Charlotte Canda

canda-dewittI’ve visited this site several times, and have always been amazed. It’s so huge and ornate, and there’s so much to look at.  No amount of picture-taking ever seems to do it justice. Who in the world would deserve such a 3-ring circus of a monument?

According to Wikipedia:

Charlotte Canda (February 3, 1828 – February 3, 1845), sometimes referred to simply as “Miss Canda”, was a young debutante who died in a horse carriage accident on the way home from her seventeenth birthday party in New York City. She is memorialized by a Victorian mausoleum in Green-Wood Cemetery, Brooklyn, New York by Robert Launitz and John Frazee. The ornately and expensively decorated monument attracted thousands of visitors to Green-Wood Cemetery in the late 19th century.

This story is even better on the Green-Wood Cemetery Web site. Apparently she was sketching out some elaborate plans for the gravesite for her aunt when she died, so her father went ahead and used them for her grave, adding her initials and a bunch of other personal touches, like figures of her pet parrots. There’s a life-sized statue of her, and she is adorned with 17 roses around her head, one for each year of her life.

She was engaged to a Frenchman named Charles Jarret at the time of her death. He was so grief-stricken that he committed suicide a year later. Sheesh! OK, you win, Charlotte Canda. You do deserve such a dramatic monument.
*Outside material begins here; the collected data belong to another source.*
Lemma length_append s t :
  String.length (s +:+ t) = (String.length s + String.length t)%nat.
Proof. induction s as [|c s IH]; simpl; [reflexivity | rewrite IH; reflexivity]. Qed.

(** A numeral cut in two around a decimal point is positive when it has a
    digit other than [0] and does not start with a minus sign. *)
Lemma pointed_numeral_positive s a f :
  (1 <= a)%nat -> (a + f = String.length s)%nat ->
  starts_with_minus s = false ->
  has_nonzero_digit s = true ->
  is_positive
    (JString (String.substring 0 a s +:+ "." +:+ String.substring a f s)) = true.
Proof.
  intros Ha Hf Hm Hd. unfold is_positive.
  assert (Hd' : has_nonzero_digit
            (String.substring 0 a s +:+ "." +:+ String.substring a f s) = true).
  { rewrite !has_nonzero_digit_app. simpl (has_nonzero_digit ".").
    rewrite orb_false_l, <- has_nonzero_digit_app.
    replace f with (String.length s - a)%nat by lia.
    rewrite substring_split by lia. exact Hd. }
  rewrite Hd', orb_true_r, andb_true_r.
  destruct s as [|c s]; [simpl in Hf; lia|].
  destruct a as [|a]; [lia|]. simpl in *. rewrite Hm. reflexivity.
Qed.

Lemma fixed_notation_positive n f :
  0 < n -> f <> 0%nat -> is_positive (JString (fixed_notation n f)) = true.
Proof.
  intros Hn Hf. unfold fixed_notation.
  destruct (decimal_leading n Hn) as (c & r & E & Hc).
  destruct (Nat.eqb_spec f 0) as [|_]; [contradiction|].
  set (m := decimal n) in *.
  assert (Hk : (1 <= String.length m)%nat) by (rewrite E; simpl; lia).
  assert (Hm : starts_with_minus m = false)
    by (rewrite E; simpl; apply nonzero_digit_not_minus, Hc).
  assert (Hd : has_nonzero_digit m = true) by (rewrite E; simpl; rewrite Hc; reflexivity).
  destruct (Nat.leb_spec (String.length m) f) as [Hle | Hgt].
  - apply pointed_numeral_positive.
    + lia.
    + rewrite length_append, length_zeros. lia.
    + destruct (f + 1 - String.length m)%nat eqn:Ez; [lia | reflexivity].
    + rewrite has_nonzero_digit_app, Hd. apply orb_true_r.
  - apply pointed_numeral_positive; [lia | lia | assumption | assumption].
Qed.

(** *** Exponent notation *)

Lemma strip_zeros_positive fuel : forall v, 0 < v -> 0 < strip_zeros fuel v.
Proof.
  induction fuel as [|fuel IH]; intros v Hv; simpl; [assumption|].
  destruct (v mod 10 =? 0) eqn:E; simpl; [|assumption].
  destruct (v =? 0) eqn:E0; simpl; [assumption|].
  apply IH. apply Z.eqb_eq in E.
  pose proof (Z.div_mod v 10 ltac:(lia)). lia.
Qed.

Lemma exponent_notation_positive v :
  0 < v -> is_positive (JString (exponent_notation v)) = true.
Proof.
  intros Hv. unfold exponent_notation.
  destruct (decimal_leading _ (strip_zeros_positive
              (Z.to_nat (Z.of_nat (String.length (decimal v)))) v Hv))
    as (c & r & E & Hc).
  rewrite E. destruct r; exact (leading_digit_positive c _ Hc).
Qed.

Lemma zero_does_not_round_to m e : rounds_to (S754_finite false m e) 0 = false.
Proof. reflexivity. Qed.

Lemma candidate_positive m e X d k v :
  0 <= X -> candidate (S754_finite false m e) X d k = Some v -> 0 < v.
Proof.
  intros HX. unfold candidate.
  set (p := 10 ^ (d - k)). set (lo := X / p * p).
  assert (Hp : 0 <= p) by (apply Z.pow_nonneg; lia).
  assert (Hlo : 0 <= lo).
  { unfold lo. destruct (Z.eq_dec p 0) as [-> | Hne]; [lia|].
    apply Z.mul_nonneg_nonneg; [apply Z.div_pos; lia | lia]. }
  assert (Hz : forall u, 0 <= u -> rounds_to (S754_finite false m e) u = true -> 0 < u).
  { intros u Hu Hr. destruct (Z.eq_dec u 0) as [-> | Hne]; [|lia].
    rewrite zero_does_not_round_to in Hr. discriminate. }
  destruct (rounds_to (S754_finite false m e) lo) eqn:Rlo,
           (rounds_to (S754_finite false m e) (lo + p)) eqn:Rhi;
    repeat case_match; intros [= <-];
    first [apply Hz; [lia | assumption]].
Qed.

Lemma shortest_positive fuel m e X d : forall k,
  0 < X -> 0 < shortest fuel (S754_finite false m e) X d k.
Proof.
  induction fuel as [|fuel IH]; intros k HX; simpl; [assumption|].
  destruct (candidate (S754_finite false m e) X d k) as [v|] eqn:E.
  - apply (candidate_positive m e X d k v); [lia | assumption].
  - apply IH, HX.
Qed.

(** *** Doubles of at least 0.005 *)

Lemma SFleb_finite m0 e0 m e :
  SFleb (S754_finite false m0 e0) (S754_finite false m e) =
  match e0 ?= e with
  | Lt => true
  | Gt => false
  | Eq => match (m0 ?= m)%positive with Gt => false | _ => true end
  end.
Proof.
  unfold SFleb, SFcompare, Pos.compare.
  destruct (e0 ?= e); reflexivity.
Qed.

(** The shape of a double that is at least [0.005], the double
    [5764607523034235 * 2^-60]. *)
Lemma at_least_half_cent (p : float) :
  (0.005 <=? p)%float = true ->
  Prim2SF p = S754_infinity false \/
  exists m e, Prim2SF p = S754_finite false m e /\
    ((-60 < e /\ 2 ^ 52 <= Z.pos m) \/ (e = -60 /\ 5764607523034235 <= Z.pos m)).
Proof.
  rewrite leb_spec.
  replace (Prim2SF 0.005) with (S754_finite false 5764607523034235 (-60))
    by (vm_compute; reflexivity).
  pose proof (Prim2SF_valid p) as Hv.
  destruct (Prim2SF p) as [s|s| |s m e].
  - intros H. discriminate H.
  - destruct s; intros H; [discriminate H | auto].
  - intros H. discriminate H.
  - destruct s; [intros H; discriminate H|].
    rewrite SFleb_finite. intros H. right. exists m, e. split; [reflexivity|].
    unfold valid_binary, bounded, canonical_mantissa, fexp, SpecFloat.emin in Hv.
    apply andb_prop in Hv as [Hc _]. apply Z.eqb_eq in Hc.
    unfold FloatOps.prec, FloatOps.emax in Hc.
    destruct (-60 ?= e) eqn:Ecmp; try discriminate.
    + apply Z.compare_eq in Ecmp. subst e. right. split; [reflexivity|].
      destruct (5764607523034235 ?= m)%positive eqn:Em; try discriminate.
      * apply Pos.compare_eq in Em. lia.
      * rewrite Pos.compare_lt_iff in Em. lia.
    + rewrite Z.compare_lt_iff in Ecmp. left. split; [assumption|].
      apply normal_mantissa_lower. lia.
Qed.

Lemma nearest_scaled_positive m e :
  (-60 < e /\ 2 ^ 52 <= Z.pos m) \/ (e = -60 /\ 5764607523034235 <= Z.pos m) ->
  0 < nearest_scaled m e 2.
Proof.
  intros H. unfold nearest_scaled. change (10 ^ Z.of_nat 2) with 100.
  destruct (e <? 0) eqn:Ee.
  - apply Z.ltb_lt in Ee.
    assert (Hq : 0 < 2 ^ (- e)) by (apply Z.pow_pos_nonneg; lia).
    assert (Hm : 2 ^ (- e) <= 200 * Z.pos m).
    { destruct H as [[He Hm] | [-> Hm]].
      - pose proof (Z.pow_le_mono_r 2 (- e) 59 ltac:(lia) ltac:(lia)) as Hp.
        change (2 ^ 59) with 576460752303423488 in Hp.
        change (2 ^ 52) with 4503599627370496 in Hm. lia.
      - change (2 ^ (- -60)) with 1152921504606846976. lia. }
    apply Z.div_str_pos. lia.
  - apply Z.ltb_ge in Ee.
    assert (0 < 2 ^ e) by (apply Z.pow_pos_nonneg; lia). nia.
Qed.

(** A profit of at least [0.005] is formatted as a positive numeral. *)
Lemma toFixed_positive (p : float) :
  (0.005 <=? p)%float = true -> is_positive (JString (toFixed p 2)) = true.
Proof.
  intros H. unfold toFixed.
  destruct (at_least_half_cent p H) as [-> | (m & e & -> & Hme)]; [reflexivity|].
  cbv zeta. destruct (10 ^ 21 <=? Z.pos m ≪ e) eqn:Ebig.
  - apply Z.leb_le in Ebig.
    change (is_positive (JString (exponent_notation
              (shortest 17 (S754_finite false m e) (Z.pos m ≪ e)
                 (Z.of_nat (String.length (decimal (Z.pos m ≪ e)))) 1))) = true).
    apply exponent_notation_positive, shortest_positive.
    change (10 ^ 21) with 1000000000000000000000 in Ebig. lia.
  - change (is_positive (JString (fixed_notation (nearest_scaled m e 2) 2)) = true).
    apply fixed_notation_positive; [apply nearest_scaled_positive, Hme | discriminate].
Qed.

(** C9, counterexample.  At odds [2.00001] against [2.00001] the implied
    probabilities sum to less than [1], yet the value returned is ["0.00"],
    which is not positive. *)
Lemma thin_margin_is_not_positive : ~ zero_or_positive 2.00001 2.00001.
Proof.
  intros [_ H].
  assert (E : (1 <=? totalImpliedProb 2.00001 2.00001)%float = false)
    by (vm_compute; reflexivity).
  specialize (H E).
  assert (F : is_positive (DataUtils.calculateArbitrageProfit 2.00001 2.00001) = false)
    by (vm_compute; reflexivity).
  congruence.
Qed.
UPDATE: After reading all this, I visited again. I couldn’t find any parrots in the monument(as described on the Green-Wood web site), but I did find the fiancé’s grave. It is right next to hers.

John F. Delaplaine

John F. Delaplaine held the title of the Secretary of the American Legation in Vienna for many years. This legation was first established in 1838, so I’m assuming Mr. Delaplaine was one of its first ministers. He maintained lavish homes in both Vienna and New York.

While Mr. Delaplaine doesn’t have a Wikipedia entry, I did manage to find out quite a bit from digging around in the NY Times archives. As inscribed on his grave, he was a very wealthy man who left almost all of his money to charity. He notes in his will that his family possessed “ample wealth and whose happiness would not be increased by their receiving more than I have given them.” Oh, BURN.

He was also a lifelong bachelor who filled his two homes with “fine pictures and costly bric-a-brac” (accurate or not, I am picturing Liberace’s mansion). He was well known for his fabulous dinner parties with “Princes and Archdukes and lesser nobles”. When he died in Vienna in 1885, he was surrounded only by his servants, which the NY Times describes as being “all male, who were nearly as well-known to the Viennese as their venerable master.”

I wish I could find a picture of him. He sounds fabulous.

In an April 4, 1884 article, the Times reports that he became “mentally impaired” and convinced that he was poor and a burden on his friends. “To guard against this event, he procured 6,000 florins and put it into a belt which he strapped around his waist.” The article goes on to propose that Mr. Delaplaine be “formally declared a lunatic.” Sad.